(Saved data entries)
/---
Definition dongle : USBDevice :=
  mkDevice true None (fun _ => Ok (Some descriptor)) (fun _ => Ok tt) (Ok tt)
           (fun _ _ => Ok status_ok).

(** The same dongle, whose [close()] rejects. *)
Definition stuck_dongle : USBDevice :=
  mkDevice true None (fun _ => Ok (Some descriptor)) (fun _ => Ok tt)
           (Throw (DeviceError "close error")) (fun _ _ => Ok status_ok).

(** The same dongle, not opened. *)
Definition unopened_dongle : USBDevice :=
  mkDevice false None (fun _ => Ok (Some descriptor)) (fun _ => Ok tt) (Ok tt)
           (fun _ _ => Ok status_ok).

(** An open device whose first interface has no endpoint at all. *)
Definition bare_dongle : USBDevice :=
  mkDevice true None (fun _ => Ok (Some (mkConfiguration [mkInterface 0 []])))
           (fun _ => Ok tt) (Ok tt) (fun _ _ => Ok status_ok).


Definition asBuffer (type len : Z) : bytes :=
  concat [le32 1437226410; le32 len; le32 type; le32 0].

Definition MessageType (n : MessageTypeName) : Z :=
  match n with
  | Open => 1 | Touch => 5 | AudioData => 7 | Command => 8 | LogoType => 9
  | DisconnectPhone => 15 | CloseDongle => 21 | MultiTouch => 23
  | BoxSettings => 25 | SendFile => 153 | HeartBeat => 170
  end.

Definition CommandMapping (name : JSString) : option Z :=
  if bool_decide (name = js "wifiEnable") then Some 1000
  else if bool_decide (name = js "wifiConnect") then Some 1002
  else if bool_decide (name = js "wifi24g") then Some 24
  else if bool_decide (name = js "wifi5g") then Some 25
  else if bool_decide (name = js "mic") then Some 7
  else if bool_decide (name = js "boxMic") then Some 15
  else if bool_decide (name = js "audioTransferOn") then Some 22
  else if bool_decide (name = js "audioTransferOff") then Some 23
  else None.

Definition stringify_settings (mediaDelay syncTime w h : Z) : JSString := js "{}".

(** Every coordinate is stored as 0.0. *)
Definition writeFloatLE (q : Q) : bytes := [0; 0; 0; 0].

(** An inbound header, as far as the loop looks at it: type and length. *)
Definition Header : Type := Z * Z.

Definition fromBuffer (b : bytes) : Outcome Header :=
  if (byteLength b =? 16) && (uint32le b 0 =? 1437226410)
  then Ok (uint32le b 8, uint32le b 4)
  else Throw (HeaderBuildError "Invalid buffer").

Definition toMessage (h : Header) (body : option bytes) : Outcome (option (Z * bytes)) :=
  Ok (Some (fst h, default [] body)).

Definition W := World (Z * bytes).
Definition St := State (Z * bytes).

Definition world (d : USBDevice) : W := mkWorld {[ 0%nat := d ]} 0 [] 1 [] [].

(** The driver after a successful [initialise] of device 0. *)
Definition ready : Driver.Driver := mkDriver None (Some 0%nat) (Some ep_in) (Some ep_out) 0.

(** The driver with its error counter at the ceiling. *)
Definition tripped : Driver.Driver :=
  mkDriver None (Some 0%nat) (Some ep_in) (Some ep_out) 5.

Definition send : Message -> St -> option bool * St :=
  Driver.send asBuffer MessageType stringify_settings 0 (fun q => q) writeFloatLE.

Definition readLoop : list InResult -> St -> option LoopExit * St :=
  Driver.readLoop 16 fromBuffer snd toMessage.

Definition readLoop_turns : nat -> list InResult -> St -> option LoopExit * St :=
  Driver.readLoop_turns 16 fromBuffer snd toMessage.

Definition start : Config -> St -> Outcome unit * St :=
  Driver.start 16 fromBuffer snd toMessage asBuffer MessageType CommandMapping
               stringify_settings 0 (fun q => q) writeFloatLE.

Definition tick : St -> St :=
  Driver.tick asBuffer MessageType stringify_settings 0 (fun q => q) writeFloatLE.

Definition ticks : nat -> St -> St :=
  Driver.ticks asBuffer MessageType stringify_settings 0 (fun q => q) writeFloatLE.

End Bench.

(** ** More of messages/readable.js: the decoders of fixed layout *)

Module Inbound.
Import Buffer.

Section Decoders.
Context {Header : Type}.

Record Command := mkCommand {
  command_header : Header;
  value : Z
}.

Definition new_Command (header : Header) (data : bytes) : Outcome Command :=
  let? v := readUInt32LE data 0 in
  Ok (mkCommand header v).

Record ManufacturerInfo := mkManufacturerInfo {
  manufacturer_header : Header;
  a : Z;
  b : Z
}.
\---
## Your objective
Please copy the lines in the records above between the one holding "LogoType => 9" and the one holding "Definition writeFloatLE (q", inclusive, exactly and with no other line.

## Task answer
  | Open => 1 | Touch => 5 | AudioData => 7 | Command => 8 | LogoType => 9
  | DisconnectPhone => 15 | CloseDongle => 21 | MultiTouch => 23
  | BoxSettings => 25 | SendFile => 153 | HeartBeat => 170
  end.

Definition CommandMapping (name : JSString) : option Z :=
  if bool_decide (name = js "wifiEnable") then Some 1000
  else if bool_decide (name = js "wifiConnect") then Some 1002
  else if bool_decide (name = js "wifi24g") then Some 24
  else if bool_decide (name = js "wifi5g") then Some 25
  else if bool_decide (name = js "mic") then Some 7
  else if bool_decide (name = js "boxMic") then Some 15
  else if bool_decide (name = js "audioTransferOn") then Some 22
  else if bool_decide (name = js "audioTransferOff") then Some 23
  else None.

Definition stringify_settings (mediaDelay syncTime w h : Z) : JSString := js "{}".

(** Every coordinate is stored as 0.0. *)
Definition writeFloatLE (q : Q) : bytes := [0; 0; 0; 0].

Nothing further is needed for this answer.